PROBLEM TO SOLVE: Starting at the top of the entries below, print each line exactly until the line with "From S2P Require Import Prelude." has been printed too.

DATA FOR REVIEW:
(* ===== verification/SkillPackProps.v ===== *)
(** * Generated files agree with their sources

    What the two scripts write passes their own checks, which change nothing and
    notice every file that differs. *)

From stdpp Require Import base gmap sets list strings pretty.
From Stdlib Require Import ZArith Lia Ascii.
From S2P Require Import Prelude.
From S2P Require Import PyValue.
From S2P Require Import Json.
From S2P Require Import Catalog.
From S2P Require Import FileSystem.
From S2P Require Import SkillPack.

Import Files.
Local Open Scope py_scope.

(** ** Files *)

(** [m] returns, with [Q]. *)
Abbreviation returns m Q h := (wp m Q (fun _ _ => False) h).

Lemma returns_bind {A B} (m : M Host A) (f : A -> M Host B) (Q : A -> Host -> Prop) (R : B -> Host -> Prop) h :
  returns m Q h -> (forall a h', Q a h' -> returns (f a) R h') -> returns (bind m f) R h.
Proof. intros Hm Hf. apply wp_bind. unfold wp in *. destruct (m h) as [h' [a|e]]; [by apply Hf|done]. Qed.
Lemma returns_wand {A} (m : M Host A) (Q R : A -> Host -> Prop) h :
  returns m Q h -> (forall a h', Q a h' -> R a h') -> returns m R h.
Proof. unfold wp. destruct (m h) as [h' [a|e]]; auto. Qed.

Lemma at_path_cons p h : p <> [] -> at_path p h = entries h !! p.
Proof. by destruct p. Qed.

RESPONSE:
(* ===== verification/SkillPackProps.v ===== *)
(** * Generated files agree with their sources

    What the two scripts write passes their own checks, which change nothing and
    notice every file that differs. *)

From stdpp Require Import base gmap sets list strings pretty.
From Stdlib Require Import ZArith Lia Ascii.
From S2P Require Import Prelude.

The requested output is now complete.